Former U.S. trade representative shares tools for successful multi-party negotiations

Textile imports from China. Trade gaps with Japan. Pirated music in Canada. World Trade Organization technology tariffs. These are just a few of the issues Ambassador Charlene Barshefsky negotiated as United States Trade Representative from 1997 to 2001. On October 3, Barshefsky came to Harvard Law School to share her experiences with students in the Advanced Negotiation Workshop taught by Clinical Professor Robert Bordone ’97 and Lecturer Rory Van Loo ’07, director and assistant director of the Harvard Negotiation & Mediation Clinical Program (HNMCP).

As a young attorney at Steptoe & Johnson, Barshefsky rapidly developed expertise in trade disputes. In 1993, the Clinton Administration asked her to serve as a deputy U.S. trade representative. Soon after her confirmation, Barshefsky took up negotiations with a close U.S. ally, Japan. The trade gap between U.S.-Japanese exports and imports had ballooned, to Japan’s advantage. Barshefsky had to close the gap.
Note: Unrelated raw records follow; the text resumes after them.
(* ===== verification/EapCommon.v ===== *)
(** EAP message headers (src/eap_common/eap_common.c)

    Validation and construction of EAP packets.  A message is a [wpabuf]; a
    pointer into it is an offset from [wpabuf_head].  Reads are checked against
    the memory of the buffer, so a result [Some _] says that no read left it. *)
From S2P Require Import Prelude Bytes Wpabuf.

(** ** Constants (src/eap_common/eap_defs.h) *)
Definition EAP_CODE_REQUEST := 1.
Definition EAP_CODE_RESPONSE := 2.
Definition EAP_CODE_SUCCESS := 3.
Definition EAP_CODE_FAILURE := 4.
Definition EAP_CODE_INITIATE := 5.
Definition EAP_CODE_FINISH := 6.

Definition EAP_TYPE_NONE := 0.
Definition EAP_TYPE_IDENTITY := 1.
Definition EAP_TYPE_NOTIFICATION := 2.
Definition EAP_TYPE_NAK := 3.
Definition EAP_TYPE_TLS := 13.
Definition EAP_TYPE_LEAP := 17.
Definition EAP_TYPE_PEAP := 25.
Definition EAP_TYPE_EXPANDED := 254.
Definition EAP_VENDOR_IETF := 0.

(** [sizeof(struct eap_hdr)]: code, identifier, length. *)
Definition sizeof_eap_hdr := 4.

(** ** Operations *)

(** [Some true] for a valid header, [Some false] for an invalid one. *)
Definition eap_hdr_len_valid (msg : option wpabuf) (min_payload : Z) : option bool :=
  match msg with
  | None => Some false
  | Some m =>
      if bool_decide (used m < sizeof_eap_hdr) then Some false
      else
        len ← WPA_GET_BE16 (mem m) 2;
        Some (negb (bool_decide (len < sizeof_eap_hdr + min_payload) ||
                    bool_decide (used m < len)))
  end.

(** The outer option is a read outside the buffer, the inner one is [NULL]; a
    payload is its offset in the message and its length. *)
Definition eap_hdr_validate (vendor eap_type : Z) (msg : option wpabuf) :
    option (option (Z * Z)) :=
  valid ← eap_hdr_len_valid msg 1;
  match msg, valid with
  | Some m, true =>
      len ← WPA_GET_BE16 (mem m) 2;
      let pos := sizeof_eap_hdr in
      ty ← rd (mem m) pos;
      if bool_decide (ty = EAP_TYPE_EXPANDED) then
        if bool_decide (len < sizeof_eap_hdr + 8) then Some None
        else
          exp_vendor ← WPA_GET_BE24 (mem m) (pos + 1);
          exp_type ← WPA_GET_BE32 (mem m) (pos + 4);
          if bool_decide (exp_vendor ≠ vendor) || bool_decide (exp_type ≠ u32 eap_type)
          then Some None
          else Some (Some (pos + 8, len - sizeof_eap_hdr - 8))
      else if bool_decide (vendor ≠ EAP_VENDOR_IETF) || bool_decide (ty ≠ eap_type)
      then Some None
      else Some (Some (pos + 1, len - sizeof_eap_hdr - 1))
  | _, _ => Some None
  end.

(** The header that [eap_msg_alloc] puts first; [be16] stores keep 16 bits. *)
Definition eap_hdr_octets (code identifier len : Z) : list Z :=
  [u8 code; u8 identifier] ++ be16_bytes (u16 len).

Definition eap_msg_alloc (ok : bool) (vendor type payload_len code identifier : Z) :
    outcome (option wpabuf) :=
  let len := size_t (sizeof_eap_hdr +
                     (if bool_decide (vendor = EAP_VENDOR_IETF) then 1 else 8) +
                     payload_len) in
  match wpabuf_alloc ok len with
  | None => Ret None
  | Some buf =>
      buf ← wpabuf_put_bytes buf (eap_hdr_octets code identifier len);
      buf ← (if bool_decide (vendor = EAP_VENDOR_IETF) then wpabuf_put_u8 buf (u8 type)
             else
               buf ← wpabuf_put_u8 buf EAP_TYPE_EXPANDED;
               buf ← wpabuf_put_be24 buf vendor;
               wpabuf_put_be32 buf type);
      Ret (Some buf)
  end.

Definition eap_update_len (msg : wpabuf) : option wpabuf :=
  if bool_decide (used msg < sizeof_eap_hdr) then Some msg
  else
    m ← WPA_PUT_BE16 (mem msg) 2 (u16 (used msg));
    Some (msg <| mem := m |>).

Definition eap_get_id (msg : wpabuf) : option Z :=
  if bool_decide (used msg < sizeof_eap_hdr) then Some 0 else rd (mem msg) 1.

Definition eap_get_type (msg : wpabuf) : option Z :=
  if bool_decide (used msg < sizeof_eap_hdr + 1) then Some EAP_TYPE_NONE
  else rd (mem msg) sizeof_eap_hdr.

(** ** ERP TVs and TLVs *)
Record erp_tlvs := mk_erp_tlvs {
  keyname : option Z; domain : option Z; keyname_len : Z; domain_len : Z;
}.
#[export] Instance eta_erp_tlvs : Eta erp_tlvs :=
  λ t, mk_erp_tlvs (keyname t) (domain t) (keyname_len t) (domain_len t).

Definition EAP_ERP_TLV_KEYNAME_NAI := 1.
Definition EAP_ERP_TV_RRK_LIFETIME := 2.
Definition EAP_ERP_TV_RMSK_LIFETIME := 3.
Definition EAP_ERP_TLV_DOMAIN_NAME := 4.

(** The TLV types of the second group of cases: keyName-NAI, domain name,
    cryptosuites, authorization indication and 128 to 132. *)
Definition erp_is_tlv (ty : Z) : bool :=
  bool_decide (ty ∈ [4; 1; 5; 6; 128; 129; 130; 131; 132]).

(** One pass of the [while] loop: [inl] ends the function, [inr] goes on. *)
Definition erp_parse_tlv (b : list Z) (pos end_ : Z) (t : erp_tlvs) (stop_at_keyname : bool) :
    option ((Z * erp_tlvs) + (Z * erp_tlvs)) :=
  ty ← rd b pos;
  let pos := pos + 1 in
  if bool_decide (ty = EAP_ERP_TV_RRK_LIFETIME ∨ ty = EAP_ERP_TV_RMSK_LIFETIME) then
    if bool_decide (end_ < pos + 4) then Some (inl (-1, t)) else Some (inr (pos + 4, t))
  else if erp_is_tlv ty then
    if bool_decide (end_ ≤ pos) then Some (inl (-1, t))
    else
      len ← rd b pos;
      let pos := pos + 1 in
      if bool_decide (end_ - pos < len) then Some (inl (-1, t))
      else if bool_decide (ty = EAP_ERP_TLV_KEYNAME_NAI) then
        match keyname t with
        | Some _ => Some (inl (-1, t))
        | None =>
            let t := t <| keyname := Some pos |> <| keyname_len := len |> in
            if stop_at_keyname then Some (inl (0, t)) else Some (inr (pos + len, t))
        end
      else if bool_decide (ty = EAP_ERP_TLV_DOMAIN_NAME) then
        Some (inr (pos + len, t <| domain := Some pos |> <| domain_len := len |>))
      else Some (inr (pos + len, t))
  else if bool_decide (128 ≤ ty ≤ 191) then
    if bool_decide (end_ ≤ pos) then Some (inl (-1, t))
    else
      len ← rd b pos;
      let pos := pos + 1 in
      if bool_decide (end_ - pos < len) then Some (inl (-1, t))
      else Some (inr (pos + len, t))
  else Some (inr (end_, t)).

Fixpoint erp_parse_loop (fuel : nat) (b : list Z) (pos end_ : Z) (t : erp_tlvs)
    (stop_at_keyname : bool) : option (Z * erp_tlvs) :=
  if bool_decide (pos < end_) then
    match fuel with
    | O => None
    | S fuel =>
        r ← erp_parse_tlv b pos end_ t stop_at_keyname;
        match r with
        | inl r => Some r
        | inr (pos, t) => erp_parse_loop fuel b pos end_ t stop_at_keyname
        end
    end
  else Some (0, t).

(** The fuel covers every octet of the buffer, and each pass consumes one. *)
Definition erp_parse_tlvs (b : list Z) (pos end_ : Z) (stop_at_keyname : bool) :
    option (Z * erp_tlvs) :=
  erp_parse_loop (Z.to_nat (end_ - pos)) b pos end_ (mk_erp_tlvs None None 0 0)
    stop_at_keyname.

(** ** Reads stay inside the message *)
Lemma eap_hdr_len_valid_safe m min_payload :
  wf m → bytes_ok (mem m) →
  ∃ v, eap_hdr_len_valid (Some m) min_payload = Some v ∧
       (v = true → sizeof_eap_hdr ≤ used m ∧
          ∃ len, WPA_GET_BE16 (mem m) 2 = Some len ∧
                 sizeof_eap_hdr + min_payload ≤ len ≤ used m).
Proof.
  intros (Hu & Hs & Hm) Hok. unfold eap_hdr_len_valid, sizeof_eap_hdr.
  case_bool_decide; [by exists false|].
  destruct (WPA_GET_BE16_in (mem m) 2) as (len & -> & ?); [lia|lia|done|]. simpl.
  eexists; split; [done|]. intros [??]%negb_true_iff%orb_false_iff.
  do 2 case_bool_decide; try done. split; [lia|]. exists len. split; [done|lia].
Qed.

(** What [eap_hdr_validate] accepts. *)
Definition eap_header_ok (vendor eap_type : Z) (m : wpabuf) (off n : Z) : Prop :=
  ∃ len, WPA_GET_BE16 (mem m) 2 = Some len ∧ off + n = len ∧ len ≤ used m ∧ 0 ≤ n ∧
    (off = 5 ∧ vendor = EAP_VENDOR_IETF ∧ eap_type ≠ EAP_TYPE_EXPANDED ∧
       rd (mem m) 4 = Some eap_type
     ∨ off = 12 ∧ rd (mem m) 4 = Some EAP_TYPE_EXPANDED ∧
       WPA_GET_BE24 (mem m) 5 = Some vendor ∧ WPA_GET_BE32 (mem m) 8 = Some (u32 eap_type)).

Lemma eap_hdr_validate_spec vendor eap_type m :
  wf m → bytes_ok (mem m) →
  ∃ r, eap_hdr_validate vendor eap_type (Some m) = Some r ∧
       (∀ off n, r = Some (off, n) → eap_header_ok vendor eap_type m off n).
Proof.
  intros Hw Hok. unfold eap_hdr_validate.
  destruct (eap_hdr_len_valid_safe m 1 Hw Hok) as (v & -> & Hv). simpl.
  destruct v; [|by eexists]. destruct (Hv eq_refl) as (Hh & len & Hlen & ?).
  unfold sizeof_eap_hdr in *. destruct Hw as (Hu & Hs & Hm).
  rewrite Hlen. simpl.
  destruct (rd_in (mem m) 4) as [ty Hty]; [lia|]. rewrite Hty. simpl.
  case_bool_decide as Hex.
  - case_bool_decide; [by eexists|].
    destruct (WPA_GET_BE24_in (mem m) 5) as [ev Hev]; [lia..|].
    destruct (WPA_GET_BE32_in (mem m) 8) as [et Het]; [lia..|].
    change (4 + 1) with 5. change (4 + 4) with 8.
    rewrite Hev, Het. simpl.
    case_bool_decide; [by eexists|]. case_bool_decide; [by eexists|].
    eexists; split; [done|]. intros ?? [= <- <-].
    exists len. split_and!; [done|lia..|]. right.
    split_and!; [done|naive_solver|..].
    + rewrite Hev. f_equal. by destruct (decide (ev = vendor)).
    + rewrite Het. f_equal. by destruct (decide (et = u32 eap_type)).
  - case_bool_decide; [by eexists|]. case_bool_decide; [by eexists|].
    eexists; split; [done|]. intros ?? [= <- <-].
    assert (vendor = EAP_VENDOR_IETF) by (by destruct (decide (vendor = EAP_VENDOR_IETF))).
    assert (ty = eap_type) by (by destruct (decide (ty = eap_type))). subst.
    exists len. split_and!; [done|lia..|]. by left.
Qed.

(** The payload is inside the message. *)
Lemma eap_hdr_validate_in vendor eap_type m :
  wf m → bytes_ok (mem m) →
  ∃ r, eap_hdr_validate vendor eap_type (Some m) = Some r ∧
       (∀ off n, r = Some (off, n) → 0 ≤ off ∧ 0 ≤ n ∧ off + n ≤ used m).
Proof.
  intros Hw Hok. destruct (eap_hdr_validate_spec vendor eap_type m Hw Hok) as (r & -> & Hr).
  exists r. split; [done|]. intros off n E.
  destruct (Hr off n E) as (len & _ & ? & ? & ? & [[? _]|[? _]]); lia.
Qed.

(** C23: [eap_hdr_validate] never reads outside the message and accepts only a
    payload that lies inside it. *)
Theorem eap_hdr_validate_safe vendor eap_type m :
  wf m → bytes_ok (mem m) →
  ∃ r, eap_hdr_validate vendor eap_type (Some m) = Some r ∧
       (∀ off n, r = Some (off, n) → eap_header_ok vendor eap_type m off n).
Proof. apply eap_hdr_validate_spec. Qed.

(** Response, identifier 7, six octets, type 1, payload 97. *)
Definition identity_message : wpabuf := mk_wpabuf 6 6 [2; 7; 0; 6; 1; 97] false.

Example eap_hdr_validate_safe_witness :
  ∃ r, eap_hdr_validate EAP_VENDOR_IETF EAP_TYPE_IDENTITY (Some identity_message) = Some r ∧
       r = Some (5, 1) ∧
       (∀ off n, r = Some (off, n) →
          eap_header_ok EAP_VENDOR_IETF EAP_TYPE_IDENTITY identity_message off n).
Proof.
  destruct (eap_hdr_validate_safe EAP_VENDOR_IETF EAP_TYPE_IDENTITY identity_message)
    as (r & E & Hr).
  - unfold wf. simpl. lia.
  - repeat (constructor; [unfold is_byte; lia|]). constructor.
  - exists r. split; [exact E|]. split; [|exact Hr]. vm_compute in E. by injection E.
Defined.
A few years later, this time as the Cabinet-level U.S. trade representative, another problem emerged in Asia. China’s pirated media production and exports were out of control, and China ignored previously signed intellectual property protection agreements. Barshefsky had to both reduce the rate of piracy and establish long-term methods to enforce IP rights.
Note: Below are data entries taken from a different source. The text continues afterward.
Definition eap_sm_buildIdentity sm (id : Z) (encrypted : bool) :
    outcome (option wpabuf * eap_sm S P) :=
  match eap_get_config sm with
  | None => Ret (None, sm)
  | Some config =>
      let from_method :=
        match m sm, eap_method_priv sm with
        | Some me, Some p => match get_identity me with Some f => f p | None => None end
        | _, _ => None
        end in
      let id_data :=
        match from_method with
        | Some i => Some i
        | None =>
            if negb encrypted && bool_decide (is_Some (anonymous_identity config))
            then anonymous_identity config
            else if use_machine_cred (mv sm) then machine_identity config
            else identity config
        end in
      if pcsc config then Ret (None, sm)
      else
        match id_data with
        | None => Ret (None, eap_sm_request_identity sm)
        | Some i =>
            let (ok, sm) := malloc sm in
            resp ← eap_msg_alloc ok EAP_VENDOR_IETF EAP_TYPE_IDENTITY (blen i)
                     EAP_CODE_RESPONSE id;
            match resp with
            | None => Ret (None, sm)
            | Some resp => resp ← wpabuf_put_data resp (Some i) (blen i); Ret (Some resp, sm)
            end
        end
  end.

Definition sm_EAP_IDENTITY_Enter sm (global : bool) : outcome (eap_sm S P) :=
  let sm := SM_ENTRY sm global EAP_IDENTITY in
  let req := get_eapReqData (eapol_ctx sm) in
  valid ← access (eap_hdr_len_valid req 1);
  if negb valid then Ret sm
  else
    sm ← eap_sm_processIdentity sm req;
    let sm := sm <| eapRespData := None |> in
    '(resp, sm) ← eap_sm_buildIdentity sm (reqId sm) false;
    Ret (sm <| eapRespData := resp |>).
Comparing her negotiations in Japan and China, Barshefsky discussed the importance of knowing the context in which the other party is operating. Japan and the U.S. understood each other’s goals and had a long history of trade negotiations. China, however, was a tabula rasa; at that time, few U.S. officials had expertise in Chinese affairs, let alone in the Chinese decision-making process. In the Japanese negotiations Barshefsky focused on the negotiation dance itself. When it came to China, she had to lay much more groundwork.

Since China lacked context for discussing IP (in Chinese culture, copying was a sign of flattery and private property rights were non-existent), Barshefsky had to create it by educating Chinese officials on the importance of IP protections for the country’s development and innovation aims. Building relationships over many months, she learned who made decisions, how various governmental players impacted agreements, and what areas of China’s economy would be most impacted by IP enforcement.
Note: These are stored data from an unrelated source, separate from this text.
Lemma enter_get_method sm :
  eap_ok sm →
  entry EAP_GET_METHOD (req sm) sm (sm_EAP_GET_METHOD_Enter methods alloc_ok sm false).
Proof.
  intros Hok. unfold sm_EAP_GET_METHOD_Enter, entry.
  set (sm1 := SM_ENTRY sm false EAP_GET_METHOD).
  assert (H1 : enters EAP_GET_METHOD (req sm) sm sm1) by (subst sm1; enters_solve).
  clearbody sm1. pose proof H1 as (_ & _ & _ & _ & Hok1).
  set (mthd := if bool_decide (reqMethod sm1 = _) then _ else _). cbv zeta.
  cut (∀ r : outcome (eap_sm S P), (∃ sm', r = Ret sm' ∧ quiet sm1 sm') →
       ∃ sm', r = Ret sm' ∧ enters EAP_GET_METHOD (req sm) sm sm').
  2:{ intros ? (sm' & -> & ?). exists sm'. split; [done|]. by eapply quiet_enters. }
  intros Hcut. apply Hcut. clear Hcut H1 Hok sm.
  assert (Hst : ∀ t, quiet sm1 (eap_notify_status sm1 t)).
  { intros t. quiet_solve. }
  destruct (eap_sm_allowMethod methods sm1 (reqVendor sm1) mthd) eqn:Ea; cbn [negb].
  2:{ destruct (get_method_nak_quiet (eap_notify_status sm1 RefuseProposedMethod))
        as (sm' & -> & ?); [by destruct (Hst RefuseProposedMethod)|].
      exists sm'. split; [done|]. eapply quiet_trans; [apply Hst|done]. }
  destruct (eap_peer_get_eap_method methods (reqVendor sm1) mthd) as [found|] eqn:Ef;
    [|unfold eap_sm_allowMethod in Ea; rewrite Ef, andb_false_r in Ea; done].
  apply get_method_registered in Ef. clear Ea.
  specialize (Hst AcceptProposedMethod).
  set (sm2 := eap_notify_status sm1 AcceptProposedMethod) in *. clearbody sm2.
  set (reinit := match m sm2 with Some _ => _ | None => false end).
  assert (Hre : reinit = true → is_Some (m sm2)) by (subst reinit; by destruct (m sm2)).
  clearbody reinit. set (sm3 := if reinit then sm2 else eap_deinit_prev_method sm2).
  pose proof Hst as (Hok2 & _).
  assert (H3 : quiet sm2 sm3 ∧ (reinit = true → is_Some (m sm3))).
  { subst sm3. destruct reinit.
    - split; [|done]. by apply quiet_refl.
    - split; [|done]. destruct (deinit_frame sm2) as (E1 & E2 & E3 & E4 & _).
      unfold quiet, same_control, eapol_get_bool. rewrite E1, E2, E3, E4.
      split_and!; try done; try succ_solve. by apply deinit_ok. }
  destruct H3 as [H3 Hre3]. clear Hre. clearbody sm3. pose proof H3 as (Hok3 & _).
  set (sm4 := sm3 <| selectedMethod := reqMethod sm3 |>).
  assert (H4 : quiet sm3 sm4).
  { quiet_solve. }
  assert (Hre4 : reinit = true → is_Some (m sm4)) by done.
  clear Hre3. clearbody sm4. pose proof H4 as (Hok4 & _).
  cut (∀ r : outcome (eap_sm S P), (∃ sm', r = Ret sm' ∧ quiet sm4 sm') →
       ∃ sm', r = Ret sm' ∧ quiet sm1 sm').
  2:{ intros ? (sm' & -> & Hq). exists sm'. split; [done|].
      do 2 (eapply quiet_trans; [done|]). exact (quiet_trans _ _ _ H4 Hq). }
  intros Hcut. apply Hcut. clear Hcut Hst H3 H4 Hok2 Hok3 Hok1.
  pose proof (ok_priv _ _ Hok4) as Hp.
  destruct (m sm4) as [me|] eqn:Em.
  - unfold priv_ok in Hp. destruct (eap_method_priv sm4) as [p|] eqn:Ep; [|done].
    rewrite Em. clear Hre4. destruct reinit; simpl; rewrite ?Ep, ?Em.
    + match goal with |- context [init_for_reauth me ?a p] =>
        destruct (init_for_reauth me a p) as [v p'] end.
      exact (get_method_init_done_quiet _ me p' Hok4 Hp v).
    + match goal with |- context [init me ?a] => destruct (init me a) as [v p'] end.
      exact (get_method_init_done_quiet _ me p' Hok4 Hp v).
  - destruct reinit; [by destruct Hre4|]. simpl. match goal with |- context [init found ?a] => destruct (init found a) as [v p'] end.
    exact (get_method_init_done_quiet _ found p' Hok4 Ef v).
Qed.
End entries.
Once she understood the landscape, she could articulate with specificity the goal for IP enforcement. This phase—setting and articulating the goal— is the most important in a negotiation, she told the students.

“The goal tells you what you need to know. It informs who should be at the table, and which parties are extraneous,” Barshefsky explained. “If the goal is framed too broadly, the results are likely to be ambiguous and unenforceable. If the framing promises too much, parties will walk away feeling deceived.” Barshefsky reminded students that they can always pause, regroup, and reframe the proposition.

Students in the Advanced Negotiation Workshop wondered how Barshefsky handled parties peripheral to the China negotiations, especially human rights advocates and U.S. labor organizations. Barshefsky cautioned that a negotiator has to carefully balance stakeholder concerns. In the broadest sense, however, “negotiations are not social events, and everyone you invite will either help you reach the goal, take up time, or dilute the process,” she instructed.  “Once the goal embodies the views of stakeholders, negotiations become highly intense and the number of parties necessarily limited.”

The commercial negotiation context is different than the diplomatic context, she said. During diplomatic talks, parties can exchange constructive ambiguities—niceties that could be interpreted many ways. But when commercial interests are involved, parties need to be clear, specific, and always benchmark against their goal.

Thanks in part to this strategy, not only did Barshefsky negotiate intellectual property protection with China, but she also secured China’s entrance into the World Trade Organization. How did she do it?

“Clear goals; knowing the terrain both substantive and political; the ability to persuade; and persistence. There’s always a way to pique someone’s interest. There is always a way to articulate a winning argument; there is always a way to find win/win solutions. You just have to be agile,” she advised. Her agility won over the Chinese negotiators.

Barshefsky’s stories clearly resonated with the HLS students. “Her negotiation toolbox is overflowing, and we all became more strategic negotiators today because she was willing to share these tools,” said Alexis Beveridge ’13.

“Ambassador Barshefsky’s stories of success and challenge as a negotiator, both while she was the U.S. trade representative and since then, brought to life some of the central themes of multiparty negotiation,” said Bordone. “Hearing her deconstruct her approach to goal-setting and preparation demonstrated the discipline and perspective-taking that make for great negotiators.”